The woman was probably somewhere in her late 30’s, and she went on to enumerate all the ways that work had destroyed her weekend. She made a pretty compelling case, as it seemed that pretty much all of her time was spent either at work, getting to work, or getting home from work, and the slivers of time that existed otherwise were dedicated to cooking and cleaning. The woman was unhappy and irritable and the last thing she wanted to do was indulge some man who was buying $300 worth of picture frames.
Outside the store a young man, probably around 20, was working loading customer’s purchases into their cars. Polite, competent and appropriately cheerful, he was good at his job, and it was clear that he didn’t hate being there. I mean, I’m sure he would have rather been swimming in a friend’s pool, but there would be plenty of days for that. For now, he was working so that he could study in Montreal, take a trip to Australia or buy new hockey equipment. He was working toward something-- toward becoming the version of himself he always imagined he could be.
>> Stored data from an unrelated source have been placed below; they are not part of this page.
(** [CrawlError], and the values a JavaScript [throw] can carry in this
    program: [Error] objects (with their [name] and [message]), [ApiError]
    and [ZodError] objects, plain objects of one of the six [CrawlError]
    shapes with the keys that shape declares and no other, and values of
    another kind that have not both a [type] and a [message] key (a string,
    a number, [null], ...).  An object that has the two keys without being
    of one of the six shapes is not among them.  The [cause] of [unknown]
    is the caught value itself. *)
Inductive CrawlError :=
| fetch_failed (status : Z) (statusText url : string)
| timeout (timeoutMs : Z) (stage : string)
| parse_failed (message stage : string)
| network_error (message : string) (cause : option string)
| invalid_html (message : string)
| unknown (message : string) (cause : option JsThrown)
with JsThrown :=
| ErrorObj (name message : string)
| ApiErrorObj (statusCode : Z) (message : string)
| ZodErrorObj (message : string)
| CrawlErrorObj (e : CrawlError)
| OtherThrown (repr : string).

(** [CrawlResultData] *)
Record CrawlResultData := mkData {
  markdown : string;
  title : option string;
  metadata : option Metadata
}.

(** [Result<T, E> = Success<T> | Failure<E>] *)
Inductive Result (T E : Type) :=
| Success (data : T)
| Failure (error : E).
Arguments Success {T E} data.
Arguments Failure {T E} error.

Abbreviation CrawlResult := (Result CrawlResultData CrawlError).

Definition success {T E} (r : Result T E) : bool :=
  match r with Success _ => true | Failure _ => false end.

(** The context variants.  [Omit<Prev, 'stage'> & { stage; added }] is
    written out: every record lists the fields of the previous one and the
    one it adds. *)
Record InitialContext := mkInitial { i_url : string }.

Record FetchedContext := mkFetched {
  f_url : string; f_html : string; f_title : option string }.

Record MetadataExtractedContext := mkMetadataExtracted {
  m_url : string; m_html : string; m_title : option string;
  m_metadata : Metadata }.

Record ParsedContext := mkParsed {
  p_url : string; p_html : string; p_title : option string;
  p_metadata : Metadata; p_document : string }.

Record CleanedContext := mkCleaned {
  c_url : string; c_html : string; c_title : option string;
  c_metadata : Metadata; c_document : string; c_cleanedDocument : string }.

Record CompletedContext := mkCompleted {
  d_url : string; d_html : string; d_title : option string;
  d_metadata : Metadata; d_document : string; d_cleanedDocument : string;
  d_markdown : string }.

(** A field value: every field of a context is a string, except
    [metadata]. *)
Inductive FieldVal :=
| FStr (s : string)
| FMeta (m : Metadata).

Record ErrorContext := mkErrorContext {
  e_url : string; e_error : CrawlError;
  e_partialData : option (gmap string FieldVal) }.

Inductive CrawlContext :=
| Initial (c : InitialContext)
| Fetched (c : FetchedContext)
| MetadataExtracted (c : MetadataExtractedContext)
| Parsed (c : ParsedContext)
| Cleaned (c : CleanedContext)
| Completed (c : CompletedContext)
| Error (c : ErrorContext).

(** The discriminant [ctx.stage]. *)
Definition stage (ctx : CrawlContext) : string :=
  match ctx with
  | Initial _ => "initial"
  | Fetched _ => "fetched"
  | MetadataExtracted _ => "metadata_extracted"
  | Parsed _ => "parsed"
  | Cleaned _ => "cleaned"
  | Completed _ => "completed"
  | Error _ => "error"
  end.

(** [ctx.url], a field of every variant. *)
Definition url (ctx : CrawlContext) : string :=
  match ctx with
  | Initial c => i_url c
  | Fetched c => f_url c
  | MetadataExtracted c => m_url c
  | Parsed c => p_url c
  | Cleaned c => c_url c
  | Completed c => d_url c
  | Error c => e_url c
  end.

(** The fields a context object carries besides the discriminant, by name;
    an optional [title] that is [undefined] is left out. *)
Definition with_title (t : option string) (m : gmap string FieldVal)
  : gmap string FieldVal :=
  match t with
  | Some s => <["title" := FStr s]> m
  | None => m
  end.

Definition fields (ctx : CrawlContext) : gmap string FieldVal :=
  match ctx with
  | Initial c => {["url" := FStr (i_url c)]}
  | Fetched c =>
      <["html" := FStr (f_html c)]>
        (with_title (f_title c) {["url" := FStr (f_url c)]})
  | MetadataExtracted c =>
      <["metadata" := FMeta (m_metadata c)]>
        (<["html" := FStr (m_html c)]>
           (with_title (m_title c) {["url" := FStr (m_url c)]}))
  | Parsed c =>
      <["document" := FStr (p_document c)]>
        (<["metadata" := FMeta (p_metadata c)]>
           (<["html" := FStr (p_html c)]>
              (with_title (p_title c) {["url" := FStr (p_url c)]})))
  | Cleaned c =>
      <["cleanedDocument" := FStr (c_cleanedDocument c)]>
        (<["document" := FStr (c_document c)]>
           (<["metadata" := FMeta (c_metadata c)]>
              (<["html" := FStr (c_html c)]>
                 (with_title (c_title c) {["url" := FStr (c_url c)]}))))
  | Completed c =>
      <["markdown" := FStr (d_markdown c)]>
        (<["cleanedDocument" := FStr (d_cleanedDocument c)]>
           (<["document" := FStr (d_document c)]>
              (<["metadata" := FMeta (d_metadata c)]>
                 (<["html" := FStr (d_html c)]>
                    (with_title (d_title c) {["url" := FStr (d_url c)]})))))
  | Error c => {["url" := FStr (e_url c)]}
  end.

End Types.

(** ** [src/workflows/crawl/guards.ts] *)

Module Guards.
Import Types.

Definition isInitial (ctx : CrawlContext) : bool :=
  bool_decide (stage ctx = "initial").
Definition isFetched (ctx : CrawlContext) : bool :=
  bool_decide (stage ctx = "fetched").
Definition hasMetadata (ctx : CrawlContext) : bool :=
  bool_decide (stage ctx = "metadata_extracted").
Definition isParsed (ctx : CrawlContext) : bool :=
  bool_decide (stage ctx = "parsed").
Definition isCleaned (ctx : CrawlContext) : bool :=
  bool_decide (stage ctx = "cleaned").
Definition isCompleted (ctx : CrawlContext) : bool :=
  bool_decide (stage ctx = "completed").
Definition isError (ctx : CrawlContext) : bool :=
  bool_decide (stage ctx = "error").

End Guards.

(** ** Promises on a simulated clock, and the three promise utilities the
    sources import ([p-pipe], [p-timeout], [p-retry]).

    A promise is described by what it settles with and how many
    milliseconds after its creation it does so; [Pending] is a promise that
    never settles. *)

Module Async.
Import Types.

Inductive Settled (A : Type) :=
| Fulfilled (a : A)
| Rejected (e : JsThrown).
Arguments Fulfilled {A} a.
Arguments Rejected {A} e.

Inductive Promise (A : Type) :=
| Settles (elapsed : Z) (s : Settled A)
| Pending.
Arguments Settles {A} elapsed s.
Arguments Pending {A}.

Definition resolve {A} (a : A) : Promise A := Settles 0 (Fulfilled a).
Definition reject {A} (e : JsThrown) : Promise A := Settles 0 (Rejected e).

(** A promise created [d] milliseconds later. *)
Definition delay {A} (d : Z) (p : Promise A) : Promise A :=
  match p with
  | Settles t s => Settles (d + t) s
  | Pending => Pending
  end.

(** [const a = await p; return f(a)] inside an [async] function: a rejection
    of [p] is the rejection of the whole. *)
Definition bind {A B} (p : Promise A) (f : A -> Promise B) : Promise B :=
  match p with
  | Settles t (Fulfilled a) => delay t (f a)
  | Settles t (Rejected e) => Settles t (Rejected e)
  | Pending => Pending
  end.

(** [pPipe(...functions)(input)]: the functions are awaited one after the
    other, each on the value of the previous one; with no function at all
    [pPipe] throws. *)
Definition pPipe {A} (functions : list (A -> Promise A)) (input : A)
  : Promise A :=
  match functions with
  | [] => reject (ErrorObj "Error" "Expected at least one argument")
  | _ => fold_left bind functions (resolve input)
  end.

(** The [TimeoutError] of [p-timeout], an [Error] subclass, with its default
    message. *)
Definition TimeoutError (milliseconds : Z) : JsThrown :=
  ErrorObj "TimeoutError"
    ("Promise timed out after " +:+ pretty milliseconds +:+ " milliseconds").

(** [pTimeout(promise, {milliseconds})]: the promise's own settlement when it
    comes before the timer fires, the [TimeoutError] otherwise; a duration
    that is not positive is refused with a [TypeError].  The durations
    meant are those [setTimeout] takes as they are, up to [2^31 - 1].  When
    the settlement and the timer fall on the same millisecond, the order in
    which the timers were armed decides in the program; here the timer
    fires first, and no statement below is about that case. *)
Definition pTimeout {A} (promise : Promise A) (milliseconds : Z)
  : Promise A :=
  if milliseconds <=? 0 then
    reject (ErrorObj "TypeError"
              ("Expected `milliseconds` to be a positive number, got `"
               +:+ pretty milliseconds +:+ "`"))
  else
    match promise with
    | Settles t s =>
        if t <? milliseconds then Settles t s
        else Settles milliseconds (Rejected (TimeoutError milliseconds))
    | Pending => Settles milliseconds (Rejected (TimeoutError milliseconds))
    end.

(** The promise is still unsettled when [ms] milliseconds have passed: it
    settles later than that, or never. *)
Definition unsettled_at {A} (ms : Z) (p : Promise A) : Prop :=
  match p with
  | Settles t _ => ms < t
  | Pending => True
  end.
It was an interesting juxtaposition.
The cashier clearly felt that the life she wanted to live was inhibited and restricted by her job. Working, the only time she had to herself was consumed by exhaustion and disappointment. Life was taking place elsewhere, in the past, but for the boy, who was still perfecting himself, the world lay unfurling before him and whatever he was doing that very second, was propelling him into bigger and better days.
I don't know.
When we're younger we see our jobs as temporary, merely a means to the end. The job, waiter, Ikea employee, parking lot attendant, never defined us, but were just transition points helping us along to whatever our goal was. As adults, burdened with expectation and responsibility, we forget that we can still be whatever we want to be, with our jobs sucking up our lives rather than serving them.
It's ironic, this.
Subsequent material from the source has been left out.